Глава 22. «Муза»

Утром я ничего не могла вспомнить. Передо мной лежала газета «Твоя желтая тележизнь». Крупными буквами напечатано: «Известная в конце прошлого века… героиня фильма «Лютики-цветочки», и ее бывший сожитель, заслуженный артист Вениамин… в таких популярных картинах. — Два талисмана»… и др… Были задержаны в состоянии алкогольного опьянения… совершение противоправных действий… нанесение материального ущерба ландшафту города… разбита камера видеонаблюдения на придомовой территории… употребление нецензурных выражений в адрес телекумиров… коллег по актерскому цеху… отпущены с предупреждением». И фотография, на которой мы с Винни и Потапкой сидим на мусорной куче с бутылкой. Вокруг ни одного пластмассового дерева или кустика. Скомкав газету, вышвырнула ее в помойное ведро. Даже руки помыла, чтобы смыть с них заразу, которую распространяло большинство газет.

«Желтая пресса… всегда все извратят! Мы не сидели на мусорной куче! — кричала я воображаемому собеседнику. — Не было этого! Мы вообще летали…Уж публиковали бы, так подлинные снимки, а не фотомонтаж. Камеру видеонаблюдения разбили, было. Жалко, что только одну!»

Попыталась вспомнить. Мы с Винни пели песни… Я беседовала с громкоговорителем… Вернее, он со мной. Появление тележурналистов стерлось из моего сознания. Из случившегося я сделала два вывода — плохой и хороший. Плохой — что мы попали в печать и на камеру. Хороший — что мы попались на алкогольном опьянении. Телевизионной олигархии не нужны алкоголики — это брак.

Попила черный кофе, голова немного успокоилась. Взглянула в окно, там опять повалил снег. «Безумие! Август месяц! Вроде праздников не было — облака не разгоняли…»

Подумала про Винни. Странно. Что вспомнит он? И давал ли он какие-либо показания? А Потапий где, у него? Хоть бы позвонил, что ли! Только подумала, — раздался телефонный звонок.
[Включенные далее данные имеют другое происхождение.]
(** The durable index the superblock points at: the chunk store it describes. *)
Definition load_index (dev : D) (sb : Superblock) (birth_gen : Z) : result (ChunkStore D) StoreError :=
  let chunk_off := WAL_OFF + sb_wal_len sb in
  match dev_read dev (chunk_off + sb_index_off sb) CHUNK_HEADER with
  | Err e => Err (EIo e)
  | Ok header =>
      match decode_chunk_header header with
      | None => Err (Corrupt "bad index frame")
      | Some (ilen, _, ihash) =>
          let frame_len := CHUNK_HEADER + ilen in
          if match checked_add (sb_index_off sb) frame_len with None => true | Some end_ => sb_chunk_tail sb <? end_ end
          then Err (Corrupt "index frame overruns committed tail")
          else
            match dev_read dev (chunk_off + sb_index_off sb + CHUNK_HEADER) ilen with
            | Err e => Err (EIo e)
            | Ok payload =>
                if negb (bool_decide (hash_of payload = ihash)) then Err (Corrupt "index frame hash mismatch")
                else
                  match decode_index payload with
                  | Err e => Err (EFormat e)
                  | Ok (index, free) =>
                      if negb (forallb (λ x, entry_in_bounds sb x.2) index) then Err (Corrupt "index entry out of bounds")
                      else if negb (forallb (extent_in_bounds sb) free) then Err (Corrupt "free extent out of bounds")
                      else Ok (MkCs dev chunk_off (sb_chunk_tail sb) birth_gen index free [] (sb_index_off sb, frame_len) None [])
                  end
            end
      end
  end.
«Привет! Извини, я задержался, всю ночь автографы раздавал…»

«Где?» — резким голосом спросила я.

«В участке, но сейчас я в гостях…» — дружелюбно произнес Винни.

«Только этого не хватало!» — вздохнула я непроизвольно. Это означало, что Винни надо было вызволять из гостей. Он редко ходит, но уж если попал к кому-нибудь, то может днями не выбраться.

«Нет, — отозвался он, прочитав мои мысли, — я у отличного малого. Он меня задержал, а потом к себе домой пригласил. Я не смог отказать. У него тут голубятня. Он птиц отлавливает и к себе в голубятню. Я их покормил». Винни перешел на шепот. — «Не могу его оставить. Он все время плачет, у него был брат-близнец, на днях похоронили».

«Потапка с тобой?» — перебила я его.

«Да. Мы оба в порядке. Только замерзли очень. Привези, пожалуйста, вещи, возьми у меня в шкафу мой свитер и зимние ботинки. И Потапке что-нибудь накинуть… Снег идет».

«Знаю!» — подчеркнуто строго заявила я. Но мой строгий тон на Винни не действовал.

«И еще возьми мою кассету «Два талисмана», — диктовал он, — я ему обещал на память».

Я согласилась приехать скорее из-за По- тапки. Винни меня возмущал. Он застрял в гостях, непонятно у кого… Меня всегда это пугало. Я взяла ручку и лист бумаги.

«Где это?» — спросила я, злясь на всю ситуацию.

«Андрейкино, дом 2, кв. 35».

Вспомнив, что наш район переименовали недавно в Никиткино, я предположила, что и Андрейкино — тоже какое-нибудь бывшее Мотино.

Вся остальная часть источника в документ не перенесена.